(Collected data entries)
(** * Soccerbot: the frame reaction policy of the JetBot notebooks

    The repository holds Jupyter notebooks whose only decision logic is the
    per-frame callback [execute] together with its helpers
    [detection_center], [norm] and [closest_detection].  Two variants of the
    callback exist:

    - [Final]: the cell of final-soccerbot.ipynb (three collision classes,
      globals [detstatus] and [lookcount], target labels 37, 53 and 55);
    - [Seven]: the cell of the object-following notebook with the seven-class
      collision model (no policy globals, target label 37, base speed read
      from the speed slider).

    A third notebook, test_detection.ipynb, is a copy of the seven-class
    cell under work with another detector; of it only [postprocess], the
    parser of that detector's output array, is modelled.  The rectangles
    that [execute] draws on the image are modelled beside the callback
    ([drawn_rectangles]), and a session is a sequence of calls
    ([final_frames]).

    Numbers.  Python floats are modelled as exact rationals [Q]; rounding is
    not modelled.  [np.sqrt] has no rational counterpart, so [norm] is given
    its real value (in [R]) and the comparison of two norms made by
    [closest_detection] is computed on the radicands; [norm_lt_spec] shows
    that both comparisons agree.  Where rounding decides, the helpers are
    given a second time on binary64 floats ([F64]), operation by operation
    as Python evaluates them.

    Effects.  A call of [execute] is a computation in a small state and
    trace monad: the state holds the notebook's globals, the trace records,
    in program order, every call on the robot, on the camera subscription,
    on the detector, every [time.sleep] and every [print].  Widget updates
    are display glue and are left out. *)

From Stdlib Require Import String ZArith QArith Qround Qreals Reals Bool List Lia.
From Stdlib Require Lqa Lra.
From Corelib Require PrimFloat SpecFloat FloatOps FloatAxioms.
Import ListNotations.

Set Warnings "-inexact-float".

Open Scope Q_scope.

(** ** Comparisons on floats *)

(** Python's [x > y] and [x < y]. *)
Definition Qgtb (x y : Q) : bool := negb (Qle_bool x y).
Definition Qltb (x y : Q) : bool := negb (Qle_bool y x).

(** ** Data model *)

(** [det['bbox']] is a list of four normalised floats, read at the indices
    0 to 3 only. *)
Record BBox : Type := mkBBox { bx1 : Q; by1 : Q; bx2 : Q; by2 : Q }.

(** One entry of [detections[0]], a dict with the keys label, confidence
    and bbox. *)
Record Detection : Type := mkDetection
  { label : Z; confidence : Q; bbox : BBox }.

(** The calls on [robot]. *)
Inductive MotorCommand : Type :=
| Forward (speed : Q)
| Left (speed : Q)
| Stop
| SetMotors (left_speed right_speed : Q).

(** Everything a call of [execute] does to the outside, in program order. *)
Inductive Event : Type :=
| Motor (c : MotorCommand)          (* robot.forward/left/stop/set_motors *)
| Sleep (seconds : Q)               (* time.sleep *)
| UnobserveAll                      (* camera.unobserve_all() *)
| Observe                           (* camera.observe(execute, names='value') *)
| Detect                            (* model(image) *)
| Print (msg : string)              (* print of a literal *)
| PrintCenter (center : Q * Q).     (* print(center) *)

(** ** The monad of the callback *)

Section Monad.
Context {St : Type}.

Definition M (A : Type) : Type := St -> A * St * list Event.

Definition ret {A} (a : A) : M A := fun s => (a, s, []).

Definition bind {A B} (m : M A) (k : A -> M B) : M B :=
  fun s =>
    let '(a, s1, t1) := m s in
    let '(b, s2, t2) := k a s1 in
    (b, s2, t1 ++ t2).

Definition get : M St := fun s => (s, s, []).
Definition put (s : St) : M unit := fun _ => (tt, s, []).
Definition emit (e : Event) : M unit := fun s => (tt, s, [e]).

Definition final_state {A} (m : M A) (s : St) : St := snd (fst (m s)).
Definition trace {A} (m : M A) (s : St) : list Event := snd (m s).
End Monad.

Arguments M : clear implicits.

Notation "x <- m ;; k" := (bind m (fun x => k))
  (at level 61, m at next level, right associativity).
Notation "m ;; k" := (bind m (fun _ => k))
  (at level 61, right associativity).

(** The collaborators, as events. *)
Section Collaborators.
Context {St : Type}.
Definition robot_forward (speed : Q) : M St unit := emit (Motor (Forward speed)).
Definition robot_left (speed : Q) : M St unit := emit (Motor (Left speed)).
Definition robot_stop : M St unit := emit (Motor Stop).
Definition robot_set_motors (l r : Q) : M St unit := emit (Motor (SetMotors l r)).
Definition time_sleep (seconds : Q) : M St unit := emit (Sleep seconds).
Definition camera_unobserve_all : M St unit := emit UnobserveAll.
Definition camera_observe : M St unit := emit Observe.
Definition print (msg : string) : M St unit := emit (Print msg).
Definition print_center (c : Q * Q) : M St unit := emit (PrintCenter c).
(** [model(image)]: the detector's answer [detections[0]] is an input of
    the frame; the call is recorded. *)
Definition model (detections : list Detection) : M St (list Detection) :=
  emit Detect ;; ret detections.
End Collaborators.

(** The motor commands of a trace, in order. *)
Fixpoint motor_commands (t : list Event) : list MotorCommand :=
  match t with
  | [] => []
  | Motor c :: t' => c :: motor_commands t'
  | _ :: t' => motor_commands t'
  end.

(** ** Target selection *)

Section Selection.
(** The constant subtracted from the midpoint of the box: 0.5 in the
    notebooks' first cells and in [Seven], 0.1 in the cell of
    final-soccerbot.ipynb that defines [execute]. *)
Variable shift : Q.

Definition detection_center_by (detection : Detection) : Q * Q :=
  let b := bbox detection in
  let center_x := (bx1 b + bx2 b) / 2 - shift in
  let center_y := (by1 b + by2 b) / 2 - shift in
  (center_x, center_y).

(** The radicand of [norm]. *)
Definition norm_sq (vec : Q * Q) : Q := fst vec ^ 2 + snd vec ^ 2.

(** [np.sqrt(vec[0]**2 + vec[1]**2)] *)
Definition norm (vec : Q * Q) : R := sqrt (Q2R (norm_sq vec)).

(** [norm(a) < norm(b)], computed on the radicands. *)
Definition norm_lt (a b : Q * Q) : bool := Qltb (norm_sq a) (norm_sq b).

(** One turn of the loop of [closest_detection]. *)
Definition closest_step (closest : option Detection) (det : Detection)
  : option Detection :=
  match closest with
  | None => Some det
  | Some c =>
      if norm_lt (detection_center_by det) (detection_center_by c)
      then Some det else Some c
  end.

Definition closest_detection_by (detections : list Detection)
  : option Detection :=
  fold_left closest_step detections None.
End Selection.

(** ** final-soccerbot.ipynb *)

Module Final.

(** The globals of the cell, [detstatus = 0] and [lookcount = 0] at the
    start.  ([turn_left] is declared global but never read or written by
    [execute].) *)
Record PolicyState : Type := mkState { detstatus : Z; lookcount : Z }.

Definition initial_state : PolicyState := mkState 0 0.

(** The softmax output [y] of the three-class collision model, read at
    the indices 0, 1 and 2. *)
Record Probs : Type := mkProbs
  { prob_blocked : Q; prob_free : Q; prob_hit : Q }.

(** The cell that defines [execute] redefines [detection_center] with the
    constant 0.1; the notebook's earlier cell has 0.5. *)
Definition detection_center : Detection -> Q * Q := detection_center_by 0.1.
Definition detection_center_first_cell : Detection -> Q * Q :=
  detection_center_by 0.5.

Definition closest_detection : list Detection -> option Detection :=
  closest_detection_by 0.1.

(** [d['label'] == 37 or d['label'] == 53 or d['label'] == 55] *)
Definition matching (d : Detection) : bool :=
  ((label d =? 37) || (label d =? 53) || (label d =? 55))%Z.

Definition set_detstatus (v : Z) : M PolicyState unit :=
  st <- get ;; put (mkState v (lookcount st)).
Definition set_lookcount (v : Z) : M PolicyState unit :=
  st <- get ;; put (mkState (detstatus st) v).

(** The [prob_hit > 0.5] branch, up to its [return]. *)
Definition hit_maneuver : M PolicyState unit :=
  print "Entered into hit" ;;
  camera_unobserve_all ;;
  time_sleep 1.0 ;;
  robot_stop ;;
  time_sleep 0.5 ;;
  robot_forward 0.4 ;;
  time_sleep 0.5 ;;
  robot_stop ;;
  time_sleep 2 ;;
  camera_observe ;;
  print "Exiting hit".

(** The code after the [if]/[elif] chain: from [detections = model(image)]
    to the end of [execute]. *)
Definition detection_stage (detections : list Detection)
  : M PolicyState unit :=
  dets <- model detections ;;
  let matching_detections := filter matching dets in
  match closest_detection matching_detections with
  | None =>
      set_detstatus 0 ;;
      robot_forward 0.2
  | Some det =>
      print "Entering ball detect" ;;
      set_detstatus 1 ;;
      let center := detection_center det in
      print_center center ;;
      let turn_g := 0.2 in
      let speed_g := 0.5 in
      robot_set_motors (speed_g + turn_g * fst center)
                       (speed_g - turn_g * fst center) ;;
      time_sleep 1 ;;
      robot_stop ;;
      camera_unobserve_all ;;
      time_sleep 2 ;;
      camera_observe ;;
      print "Exiting ball detect"
  end.

(** The body of the first branch, [prob_free > 0.4 and detstatus == 0]; its
    [return] is commented out. *)
Definition scan_step : M PolicyState unit :=
  st <- get ;;
  if (lookcount st <? 10)%Z then
    robot_left 0.1 ;;
    set_lookcount (lookcount st + 1)
  else
    robot_forward 0.2 ;;
    set_lookcount 0.

(** [execute(change)]: [y] is the classifier's answer for the frame and
    [detections] the detector's, should it be asked. *)
Definition execute (y : Probs) (detections : list Detection)
  : M PolicyState unit :=
  st <- get ;;
  if Qgtb (prob_free y) 0.4 && (detstatus st =? 0)%Z then
    scan_step ;;
    detection_stage detections
  else if Qgtb (prob_free y) 0.4 && (detstatus st =? 1)%Z then
    robot_forward 0.2
  else if Qgtb (prob_blocked y) 0.5 then
    (* its return is commented out as well *)
    robot_left 0.2 ;;
    detection_stage detections
  else if Qgtb (prob_hit y) 0.5 then
    hit_maneuver
  else
    detection_stage detections.

End Final.

(** ** The seven-class notebook *)

Module Seven.

(** The softmax output of the seven-class collision model, in the order
    of its indices 0 to 6. *)
Record Probs : Type := mkProbs
  { prob_blocked : Q; prob_blue : Q; prob_free : Q; prob_green : Q;
    prob_hit : Q; prob_red : Q; prob_yellow : Q }.

Definition detection_center : Detection -> Q * Q := detection_center_by 0.5.

Definition closest_detection : list Detection -> option Detection :=
  closest_detection_by 0.5.

(** [d['label'] == 37] *)
Definition matching (d : Detection) : bool := (label d =? 37)%Z.

Definition hit_maneuver : M unit unit :=
  print "Entered into hit" ;;
  camera_unobserve_all ;;
  time_sleep 1.0 ;;
  robot_stop ;;
  time_sleep 0.5 ;;
  robot_forward 0.4 ;;
  time_sleep 0.5 ;;
  robot_stop ;;
  time_sleep 2 ;;
  camera_observe ;;
  print "Exiting hit".

(** [speed_value] is [speed_widget.value] at the time of the call. *)
Definition detection_stage (speed_value : Q) (detections : list Detection)
  : M unit unit :=
  dets <- model detections ;;
  let matching_detections := filter matching dets in
  match closest_detection matching_detections with
  | None =>
      robot_forward 0.2
  | Some det =>
      print "Entering ball detect" ;;
      camera_unobserve_all ;;
      time_sleep 0.5 ;;
      let center := detection_center det in
      print_center center ;;
      let turn_g := 0.30 in
      let speed_g := speed_value in
      robot_set_motors (speed_g + turn_g * fst center)
                       (speed_g - turn_g * fst center) ;;
      robot_stop ;;
      time_sleep 2 ;;
      camera_observe ;;
      print "Exiting ball detect"
  end.

Definition execute (y : Probs) (speed_value : Q)
           (detections : list Detection) : M unit unit :=
  if Qgtb (prob_free y) 0.4 then
    robot_forward 0.2 ;;
    detection_stage speed_value detections
  else if Qgtb (prob_red y) 0.5 || Qgtb (prob_yellow y) 0.5
          || Qgtb (prob_green y) 0.5 || Qgtb (prob_blue y) 0.5 then
    robot_left 0.1
  else if Qgtb (prob_blocked y) 0.6 then
    robot_left 0.2
  else if Qgtb (prob_hit y) 0.5 then
    hit_maneuver
  else
    detection_stage speed_value detections.

End Seven.

(** ** The frames of a session *)

(** What one delivered frame brings: the classifier's answer and the
    detector's. *)
Record FinalFrame : Type := mkFrame
  { frame_probs : Final.Probs; frame_detections : list Detection }.

(** [camera.observe(execute, names='value')]: the camera calls [execute]
    once for every frame it delivers, one call after the other. *)
Fixpoint final_frames (frames : list FinalFrame) : M Final.PolicyState unit :=
  match frames with
  | [] => ret tt
  | f :: rest =>
      Final.execute (frame_probs f) (frame_detections f) ;;
      final_frames rest
  end.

TO DO: Sift through the entries and copy every line with "FinalFrame".

RESULT FOR THIS TASK:
Record FinalFrame : Type := mkFrame
Fixpoint final_frames (frames : list FinalFrame) : M Final.PolicyState unit :=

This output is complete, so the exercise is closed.